First, its pretty tangential to my bitch about kids knowingly breaking the law and then bitching about being punished for it. And these articles still fail to really address that.

The reality is that music is a copyrighted product, at least under law, like it or not. So, this quote I pulled from another guy's post applies (and was directly related to the music downloading issue):
You pay the amount that both you and the seller agree to. If the seller is smart, he takes into consideration how much of the market is willing to pay what amount and maximizes his profits. If the buyer is smart, he considers how much the seller is selling it and how much it is worth it to him. The music industry in general might not be selling at maximum customers, or even maximum profit, but they've picked a price. If you don't like the price, don't buy it.
Obviously if you don't buy it you don't get it, at least legally. But its up to the suppliers of these products to decide what the sales price is and the consumer can *only* opt to purchase it or not.
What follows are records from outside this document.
(** The request a submission builds from the validated values. *)
Lemma exec_onSubmit (data : RegistrationFormData) (w : World) :
  let req :=
    webhook_request
      {| payload_nome := nome data; payload_sobrenome := sobrenome data;
         payload_email := email data;
         payload_celular := filter digit (celular data) |} in
  exec (onSubmit fetch_env data) w =
    match fetch_env req with
    | FetchReturns _ =>
        {| store := {| values := no_values; errors := no_errors;
                       submitStatus := success;
                       statusMessage := "Cadastro enviado com sucesso!" |};
           trace := trace w ++ [StatusSet loading; Dispatched req; StatusSet success] |}
    | FetchThrows =>
        {| store := {| values := values (store w); errors := errors (store w);
                       submitStatus := error;
                       statusMessage := "Erro ao enviar. Tente novamente." |};
           trace := trace w ++ [StatusSet loading; StatusSet error] |}
    end.
Proof.
  cbv zeta. rewrite <- (replace_all_empty_filter digit (celular data)).
  fold nondigit.
  unfold exec, onSubmit, try_catch, bind, fetch, setSubmitStatus, setStatusMessage,
    reset, modify, emit, ret, throw, bind.
  cbn [fst snd store trace values errors submitStatus statusMessage].
  destruct (fetch_env _); cbn [fst snd store trace values errors submitStatus statusMessage];
    rewrite <- !app_assoc; reflexivity.
Qed.

Lemma exec_handleSubmit_invalid (w : World) (f : FieldName) :
  is_valid (registrationSchema emailRegex f (get_value f (values (store w)))) = false ->
  exec (handleSubmit emailRegex (onSubmit fetch_env)) w =
    {| store :=
         {| values := values (store w);
            errors :=
              {| e_nome := validate_field emailRegex f_nome (values (store w));
                 e_sobrenome := validate_field emailRegex f_sobrenome (values (store w));
                 e_email := validate_field emailRegex f_email (values (store w));
                 e_celular := validate_field emailRegex f_celular (values (store w)) |};
            submitStatus := submitStatus (store w);
            statusMessage := statusMessage (store w) |};
       trace := trace w |}.
Proof.
  intros H. unfold exec, handleSubmit, bind, gets.
  rewrite (resolver_inr (values (store w)) f H). reflexivity.
Qed.

Lemma exec_handleSubmit_valid (w : World) (data : RegistrationFormData) :
  resolver emailRegex (values (store w)) = inl data ->
  exec (handleSubmit emailRegex (onSubmit fetch_env)) w =
    exec (onSubmit fetch_env data)
      {| store := {| values := values (store w); errors := no_errors;
                     submitStatus := submitStatus (store w);
                     statusMessage := statusMessage (store w) |};
         trace := trace w |}.
Proof.
  intros H. unfold exec, handleSubmit, bind, gets. rewrite H. reflexivity.
Qed.
(** The [xvalues] table: the value of a hexadecimal digit of either case,
    [None] standing for the table's 255. *)
Definition xvalue (c : byte) : option N :=
  let n := byte_val c in
  if ((48 <=? n) && (n <=? 57))%N then Some (n - 48)%N
  else if ((97 <=? n) && (n <=? 102))%N then Some (n - 87)%N
  else if ((65 <=? n) && (n <=? 70))%N then Some (n - 55)%N
  else None.

(** [xtob(x1, x2)]: the byte written by two hexadecimal digits. *)
Definition xtob (x1 x2 : byte) : option byte :=
  match xvalue x1, xvalue x2 with
  | Some h, Some l => Some (ascii_of_N (N.lor (N.shiftl h 4) l))
  | _, _ => None
  end.

Definition xtob_at (s : string) (x : nat) : option byte :=
  match String.get x s, String.get (S x) s with
  | Some x1, Some x2 => xtob x1 x2
  | _, _ => None
  end.

Definition dash_at (s : string) (i : nat) : bool :=
  bool_decide (String.get i s = Some "-"%char).

(** The tail of [Parse], once [s] is known to hold the dashed form. *)
Definition parse_dashed (s : string) : option UUID :=
  if dash_at s 8 && dash_at s 13 && dash_at s 18 && dash_at s 23 then
    mapM (xtob_at s) [0; 2; 4; 6; 9; 11; 14; 16; 19; 21; 24; 26; 28; 30; 32; 34]%nat
      ≫= of_bytes
  else None.

(** [uuid.Parse]: the four accepted lengths (plain dashed form, with the
    [urn:uuid:] prefix, in braces, and thirty-two bare digits); [None] is
    the error return. *)
Definition Parse (s : string) : option UUID :=
  match String.length s with
  | 36%nat => parse_dashed s
  | 45%nat =>
      if GoStrings.EqualFold (String.substring 0 9 s) "urn:uuid:"
      then parse_dashed (GoStrings.drop 9 s) else None
  | 38%nat => parse_dashed (GoStrings.drop 1 s)
  | 32%nat =>
      mapM (λ i, xtob_at s (2 * i)) (seq 0 16) ≫= of_bytes
  | _ => None
  end.

End Uuid.

(* ===================================================================== *)
(** * JSON values: what [protojson] reads and writes *)
(* ===================================================================== *)

Module Json.

(** The parsed form of a JSON text.  White space and member formatting,
    which [protojson] leaves unspecified, are abstracted away. *)
Inductive value :=
| Null
| Bool (b : bool)
| Number (n : Z)
| Str (s : string)
| Array (items : list value)
| Object (members : list (string * value)).

(** [member name v]: the value of the first member called [name] when [v]
    is an object. *)
Definition member (name : string) (v : value) : option value :=
  match v with
  | Object members => snd <$> List.find (λ m, String.eqb (fst m) name) members
  | _ => None
  end.

End Json.

(* ===================================================================== *)
(** * [api/proto/v1]: the messages of the wire protocol

      The generated Go types are not part of the sources at hand; the
      records below carry the fields the handlers and [ToProto] read and
      write ([req.Title], [req.Completed != nil], [tasks.Task{Id: ...}]),
      under the wire names of section 6 of the spec. *)
(* ===================================================================== *)

Module Tasks.

(** [timestamppb.Timestamp] *)
Record Timestamp := { Seconds : Z; Nanos : Z }.

(** Modelled from the spec: the message [CreateTaskRequest], whose
    declaration is not at hand.  Create request: [{title: string,
    description: string}]. *)
Record CreateTaskRequest := { CreateTitle : string; CreateDescription : string }.

(** Modelled from the spec: the message [UpdateTaskRequest], whose
    declaration is not at hand.  Update request: [{title: string,
    description: string, completed: bool|absent}].  [Completed] is a
    pointer to bool in Go: [None] is the nil pointer of a field the request
    does not carry. *)
Record UpdateTaskRequest :=
  { UpdateTitle : string; UpdateDescription : string; UpdateCompleted : option bool }.

(** Modelled from the spec: the message [Task], whose declaration is not at
    hand.  Task representation: [{id, title, description, completed,
    createdAt, updatedAt}], the last two being timestamp messages. *)
Record Task :=
  { Id : string;
    Title : string;
    Description : string;
    Completed : bool;
    CreatedAt : option Timestamp;
    UpdatedAt : option Timestamp }.

(** Modelled from the spec: the message [GetTaskResponse], whose declaration
    is not at hand.  Single-task response: [{task: Task}]. *)
Record GetTaskResponse := { Task_ : option Task }.

(** Modelled from the spec: the message [ListTasksResponse], whose
    declaration is not at hand.  List response: [{tasks: [Task, ...]}]. *)
Record ListTasksResponse := { Tasks_ : list Task }.

Global Instance Timestamp_eq_dec : EqDecision Timestamp.
Proof. solve_decision. Defined.
Global Instance Task_eq_dec : EqDecision Task.
Proof. solve_decision. Defined.

End Tasks.

(* ===================================================================== *)
(** * [timestamppb] and the RFC 3339 rendering of a timestamp *)
(* ===================================================================== *)

Module Timestamppb.
Import Tasks.

(** [timestamppb.New(time.Unix(sec, 0))]: whole seconds, no nanoseconds. *)
Definition New_Unix (sec : Z) : Timestamp := {| Seconds := sec; Nanos := 0 |}.

(** 0001-01-01T00:00:00Z and 9999-12-31T23:59:59Z in Unix seconds. *)
Definition minTimestampSeconds : Z := -62135596800.
Definition maxTimestampSeconds : Z := 253402300799.

(** [Timestamp.CheckValid] as [protojson] applies it. *)
Definition valid (ts : Timestamp) : bool :=
  (minTimestampSeconds <=? Seconds ts) && (Seconds ts <=? maxTimestampSeconds)
  && (0 <=? Nanos ts) && (Nanos ts <? 1000000000).

(** Days since 1970-01-01 to (year, month, day) in the proleptic
    Gregorian calendar. *)
Definition civil_from_days (days : Z) : Z * Z * Z :=
  let z := days + 719468 in
  let era := z / 146097 in
  let doe := z - era * 146097 in
  let yoe := (doe - doe / 1460 + doe / 36524 - doe / 146096) / 365 in
  let doy := doe - (365 * yoe + yoe / 4 - yoe / 100) in
  let mp := (5 * doy + 2) / 153 in
  let d := doy - (153 * mp + 2) / 5 + 1 in
  let m := if mp <? 10 then mp + 3 else mp - 9 in
  let y := yoe + era * 400 in
  (if m <=? 2 then y + 1 else y, m, d).

Definition digit (n : Z) : byte := ascii_of_N (Z.to_N (48 + n mod 10)).
Definition pad2 (n : Z) : string :=
  String (digit (n / 10)) (String (digit n) EmptyString).
Definition pad4 (n : Z) : string := pad2 (n / 100) +:+ pad2 (n mod 100).

(** Fraction of a second as [protojson] prints it: nothing, or three, six
    or nine digits. *)
Definition fraction (nanos : Z) : string :=
  if nanos =? 0 then ""
  else if nanos mod 1000000 =? 0 then
    "." +:+ String (digit (nanos / 100000000)) EmptyString +:+ pad2 (nanos / 1000000)
  else if nanos mod 1000 =? 0 then
    "." +:+ pad2 (nanos / 10000000) +:+ pad4 (nanos / 1000)
  else "." +:+ String (digit (nanos / 100000000)) EmptyString +:+ pad4 (nanos / 10000)
           +:+ pad4 nanos.

(** The JSON text of a valid timestamp, in UTC with a [Z] suffix. *)
Definition rfc3339 (ts : Timestamp) : string :=
  let '(y, m, d) := civil_from_days (Seconds ts / 86400) in
  let r := Seconds ts mod 86400 in
  pad4 y +:+ "-" +:+ pad2 m +:+ "-" +:+ pad2 d +:+ "T" +:+
  pad2 (r / 3600) +:+ ":" +:+ pad2 (r mod 3600 / 60) +:+ ":" +:+ pad2 (r mod 60) +:+
  fraction (Nanos ts) +:+ "Z".

End Timestamppb.

(* ===================================================================== *)
(** * [protojson]: [Unmarshal] of the two request messages, [Marshal] of
      the two response messages, with the default options *)
(* ===================================================================== *)

Module Protojson.
Import Tasks.

(** What [io.ReadAll] hands to [Unmarshal]: bytes that are no JSON text
    at all, or the text of a JSON value. *)
Inductive data := NotJSON | Text (v : Json.value).

Inductive kind := StringKind | BoolKind.
Inductive scalar := VString (s : string) | VBool (b : bool).

(** A scalar field accepts exactly the JSON token of its kind; strings
    must be valid UTF-8. *)
Definition unmarshalScalar (k : kind) (v : Json.value) : option scalar :=
  match k, v with
  | StringKind, Json.Str s => if Utf8.ValidString s then Some (VString s) else None
  | BoolKind, Json.Bool b => Some (VBool b)
  | _, _ => None
  end.

(** The member loop of [unmarshalMessage]: a name no field of the message
    has is an error ([DiscardUnknown] is off), so is a field named twice;
    a [null] leaves the field unset; anything else must decode. *)
Fixpoint unmarshalFields (fields : gmap string kind) (seen : list string)
    (members : list (string * Json.value)) (msg : gmap string scalar)
    : option (gmap string scalar) :=
  match members with
  | [] => Some msg
  | (name, v) :: rest =>
      match fields !! name with
      | None => None
      | Some k =>
          if bool_decide (name ∈ seen) then None
          else match v with
               | Json.Null => unmarshalFields fields (name :: seen) rest msg
               | _ =>
                   match unmarshalScalar k v with
                   | Some x => unmarshalFields fields (name :: seen) rest (<[name := x]> msg)
                   | None => None
                   end
               end
      end
  end.

Definition unmarshalMessage (fields : gmap string kind) (d : data)
    : option (gmap string scalar) :=
  match d with
  | Text (Json.Object members) => unmarshalFields fields [] members ∅
  | _ => None
  end.

(** Reading a field of the decoded message: an unset field has the zero
    value of its type. *)
Definition getString (msg : gmap string scalar) (name : string) : string :=
  match msg !! name with Some (VString s) => s | _ => "" end.

Definition getOptBool (msg : gmap string scalar) (name : string) : option bool :=
  match msg !! name with Some (VBool b) => Some b | _ => None end.

Definition CreateTaskRequest_fields : gmap string kind :=
  {[ "title" := StringKind; "description" := StringKind ]}.

Definition UpdateTaskRequest_fields : gmap string kind :=
  {[ "title" := StringKind; "description" := StringKind; "completed" := BoolKind ]}.
(** X23 (main, the [match] statement and the commands): every command
    keeps the directory well formed: no name twice, every key the name of
    its record, every birthday a valid date. *)
Theorem dispatch_keeps_directory_well_formed
    (today : date) (book : AddressBook) (cmd : str) (args : list str)
    (book' : AddressBook) (out : list printed) :
  NoDup (dict_keys (AddressBook_data book)) ->
  keys_match book ->
  Forall wf_record (dict_values (AddressBook_data book)) ->
  dispatch today book cmd args = Ok (book', out) ->
  NoDup (dict_keys (AddressBook_data book'))
  /\ keys_match book'
  /\ Forall wf_record (dict_values (AddressBook_data book')).
Proof.
  intros Hnd Hkeys Hwf H.
  assert (book_inv book) as Hinv.
  { split; [done|]. unfold keys_match, dict_values in *.
    rewrite Forall_fmap in Hwf. rewrite Forall_forall in *.
    intros kv Hin. split; [by apply Hkeys|by apply Hwf]. }
  pose proof (dispatch_book_inv _ _ _ _ _ _ Hinv H) as Hinv'.
  split; [apply Hinv'|]. split; [by apply book_inv_keys_match|].
  destruct (book_inv_wf_book _ Hinv') as [_ Hwf'].
  unfold dict_values. by rewrite Forall_fmap.
Qed.

Lemma dispatch_keeps_directory_well_formed_witness :
  NoDup (dict_keys (AddressBook_data
           (AddressBook_add_record alice_and_bob
              (mkRecord (mkName (text "Bob"))
                 [mkPhone (text "3333333333")] None))))
  /\ keys_match
       (AddressBook_add_record alice_and_bob
          (mkRecord (mkName (text "Bob")) [mkPhone (text "3333333333")] None))
  /\ Forall wf_record
       (dict_values (AddressBook_data
          (AddressBook_add_record alice_and_bob
             (mkRecord (mkName (text "Bob"))
                [mkPhone (text "3333333333")] None)))).
Proof.
  apply (dispatch_keeps_directory_well_formed (mkdate 2024 6 10)
           alice_and_bob (text "add") [text "Bob"; text "3333333333"]
           (AddressBook_add_record alice_and_bob
              (mkRecord (mkName (text "Bob"))
                 [mkPhone (text "3333333333")] None))
           [print_line
              (text "Contact 'Bob' with number(s) '3333333333' added successfully.")]).
  - apply NoDup_ListNoDup.
    repeat (constructor; [simpl; intuition discriminate|]). constructor.
  - repeat constructor.
  - constructor; [|constructor; [|constructor]];
      intros b [= <-]; repeat split; by vm_compute.
  - reflexivity.
Defined.

(** ** Reading a command *)

Lemma split_from_blank acc pre s :
  blank pre ->
  split_from acc (pre ++ s)
  = match pre, acc with
    | [], _ => split_from acc s
    | _ :: _, [] => split_from [] s
    | _ :: _, _ :: _ => acc :: split_from [] s
    end.
Proof.
  intros Hpre. revert acc.
  induction Hpre as [|c pre Hc _ IH]; intros acc; [done|].
  cbn [app split_from]. rewrite Hc.
  destruct acc as [|a acc]; rewrite IH; by destruct pre.
Qed.

Lemma split_from_nonspace acc w s :
  Forall (fun c => isspace c = false) w ->
  split_from acc (w ++ s) = split_from (acc ++ w) s.
Proof.
  intros Hw. revert acc.
  induction Hw as [|c w Hc _ IH]; intros acc; [by rewrite app_nil_r|].
  cbn [app split_from]. rewrite Hc, IH. by rewrite <- app_assoc.
Qed.

Lemma split_from_words acc s :
  Forall (fun c => isspace c = false) acc ->
  Forall word (split_from acc s).
Proof.
  revert acc. induction s as [|c s IH]; intros acc Hacc; simpl.
  - destruct acc; [constructor|]. constructor; [by split|constructor].
  - destruct (isspace c) eqn:Hc.
    + destruct acc as [|a acc]; [by apply IH|].
      constructor; [by split|by apply IH].
    + apply IH. apply Forall_app. by repeat constructor.
Qed.

Lemma str_split_blank s : blank s -> str_split s = [].
Proof.
  intros H. unfold str_split.
  rewrite <- (app_nil_r s), (split_from_blank [] s [] H). by destruct s.
Qed.

Lemma str_split_first pre w rest :
  blank pre -> word w ->
  rest = [] \/ (exists c rest', rest = c :: rest' /\ isspace c = true) ->
  str_split (pre ++ w ++ rest) = w :: str_split rest.
Proof.
  intros Hpre [Hne Hw] Hrest. unfold str_split.
  assert (split_from [] (pre ++ w ++ rest) = split_from [] (w ++ rest)) as ->.
  { rewrite (split_from_blank [] pre _ Hpre). by destruct pre. }
  rewrite (split_from_nonspace [] w rest Hw). simpl.
  destruct Hrest as [->|(c & rest' & -> & Hc)]; simpl.
  - by destruct w.
  - rewrite Hc. by destruct w.
Qed.
Lemma weighted_le_value d :
  plausible d → (weighted d <= Deal.value (ForecastDeal.deal d))%Q.
Proof.
  intros [Hv [Hp0 Hp1]]. unfold weighted.
  rewrite Zle_Qle in Hp0, Hp1.
  set (v := Deal.value (ForecastDeal.deal d)) in *.
  set (q := inject_Z (Deal.probability (ForecastDeal.deal d))) in *.
  change (inject_Z 0) with 0%Q in Hp0.
  change (inject_Z 100) with 100%Q in Hp1.
  assert (v * (q / 100) == v - v * (100 - q) * (1 # 100))%Q as -> by field.
  assert (0 <= v * (100 - q))%Q by (apply Qmult_le_0_compat; lra).
  set (slack := (v * (100 - q))%Q) in *. lra.
Qed.

Lemma addDeal_within f d :
  plausible d → weightedWithinTotal f → weightedWithinTotal (addDeal f d).
Proof.
  intros Hd (Hall & Hstage & Howner).
  pose proof (weighted_le_value d Hd) as Hw. unfold weighted in Hw.
  unfold weightedWithinTotal, addDeal. cbn [Forecast.weightedValue
    Forecast.totalValue Forecast.byStage Forecast.byOwner].
  split; [lra|]. split.
  - intros stageName m. rewrite lookup_insert. case_decide as Hk.
    + intros [= <-]. cbn [StageMetrics.weightedValue StageMetrics.totalValue].
      unfold stageBucket.
      destruct (Forecast.byStage f !! PipelineStage.name (ForecastDeal.stage d))
        as [m0|] eqn:Hm0; simpl.
      * specialize (Hstage _ _ Hm0). lra.
      * lra.
    + apply Hstage.
  - intros ownerName m. rewrite lookup_insert. case_decide as Hk.
    + intros [= <-]. cbn [OwnerMetrics.weightedValue OwnerMetrics.totalValue].
      unfold ownerBucket.
      destruct (Forecast.byOwner f
                  !! orUnassigned (User.name (ForecastDeal.owner d)))
        as [m0|] eqn:Hm0; simpl.
      * specialize (Howner _ _ Hm0). lra.
      * lra.
    + apply Howner.
Qed.

Lemma fold_addDeal_within deals f :
  Forall plausible deals →
  weightedWithinTotal f → weightedWithinTotal (fold_left addDeal deals f).
Proof.
  intros Hall. revert f.
  induction Hall as [|d deals Hd _ IH]; intros f Hf; simpl; [done|].
  apply IH. by apply addDeal_within.
Qed.

Lemma setAverages_within deals f :
  weightedWithinTotal f → weightedWithinTotal (setAverages deals f).
Proof.
  intros (Hall & Hstage & Howner). unfold weightedWithinTotal, setAverages.
  cbn [Forecast.weightedValue Forecast.totalValue Forecast.byStage
       Forecast.byOwner].
  split; [done|]. split; [|done].
  intros stageName m. rewrite map_lookup_imap.
  destruct (Forecast.byStage f !! stageName) as [m0|] eqn:Hm0; simpl; [|done].
  intros [= <-]. simpl. by apply (Hstage stageName).
Qed.

Lemma fold_addDeal_totals deals f :
  (Forecast.totalValue (fold_left addDeal deals f)
   == Forecast.totalValue f
      + sumQ (map (λ d, Deal.value (ForecastDeal.deal d)) deals))%Q
  ∧ (Forecast.weightedValue (fold_left addDeal deals f)
     == Forecast.weightedValue f + sumQ (map weighted deals))%Q.
Proof.
  revert f. induction deals as [|d deals IH]; intros f; simpl.
  - split; ring.
  - destruct (IH (addDeal f d)) as [-> ->]. unfold weighted. simpl.
    split; ring.
Qed.

(** C7. In every forecast generated over deals with non-negative values and
    probabilities between 0 and 100, the total value is the sum of the
    values of the selected deals, the weighted value is the sum of value ×
    (probability/100), and the weighted value does not exceed the total
    value, overall and in every per-stage and per-owner bucket. *)
Theorem generateForecast_weighted_le_total
    (getPeriodDates : ForecastPeriod → Timestamp * Timestamp)
    (now : Timestamp) (s : Store) (period : ForecastPeriod)
    (options : ForecastOptions) :
  let selected := selectDeals getPeriodDates s period options in
  let forecast := generateForecast getPeriodDates now s period options in
  Forall plausible selected →
  Forecast.totalValue forecast
  == sumQ (map (λ d, Deal.value (ForecastDeal.deal d)) selected)
  ∧ Forecast.weightedValue forecast == sumQ (map weighted selected)
  ∧ weightedWithinTotal forecast.
Proof.
  intros selected forecast Hall. subst forecast. unfold generateForecast.
  fold selected. split; [|split].
  - cbn [setAverages Forecast.totalValue].
    rewrite (proj1 (fold_addDeal_totals selected _)). simpl. ring.
  - cbn [setAverages Forecast.weightedValue].
    rewrite (proj2 (fold_addDeal_totals selected _)). simpl. ring.
  - apply setAverages_within, fold_addDeal_within; [done|].
    split; [simpl; lra|].
    split; intros k m; cbn [Forecast.byStage Forecast.byOwner];
      rewrite lookup_empty; done.
Qed.

Lemma generateForecast_weighted_le_total_witness :
  Forall plausible
    (selectDeals Scenario.window Scenario.pipeline THIS_MONTH
       (mkOptions None None))
  ∧ Forecast.totalValue
      (generateForecast Scenario.window (41 * msPerDay) Scenario.pipeline
         THIS_MONTH (mkOptions None None)) == 20000
  ∧ Forecast.weightedValue
      (generateForecast Scenario.window (41 * msPerDay) Scenario.pipeline
         THIS_MONTH (mkOptions None None)) == 10000
  ∧ weightedWithinTotal
      (generateForecast Scenario.window (41 * msPerDay) Scenario.pipeline
         THIS_MONTH (mkOptions None None)).
Proof.
  assert (Forall plausible
            (selectDeals Scenario.window Scenario.pipeline THIS_MONTH
               (mkOptions None None))) as Hall
    by (vm_compute; repeat constructor; discriminate).
  split; [exact Hall|].
  destruct (generateForecast_weighted_le_total Scenario.window (41 * msPerDay)
              Scenario.pipeline THIS_MONTH (mkOptions None None) Hall)
    as (Ht & Hw & Hin).
  split; [|split; [|exact Hin]].
  - rewrite Ht. vm_compute. reflexivity.
  - rewrite Hw. vm_compute. reflexivity.
Defined.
I will retract an incorrectly used word I made before, which is "theft". I'm not sure that's the correct use of the term wrt copyrighted materials and I've seen some pretty lengthy arguments about the use of it. But the point is that if an artist of any kind wants to be paid for use of his work in any fashion, he has the legal right to require it or legally go after those who don't.

Incidentally, I thought this was a bit of a surprise statement on the music downloading issue.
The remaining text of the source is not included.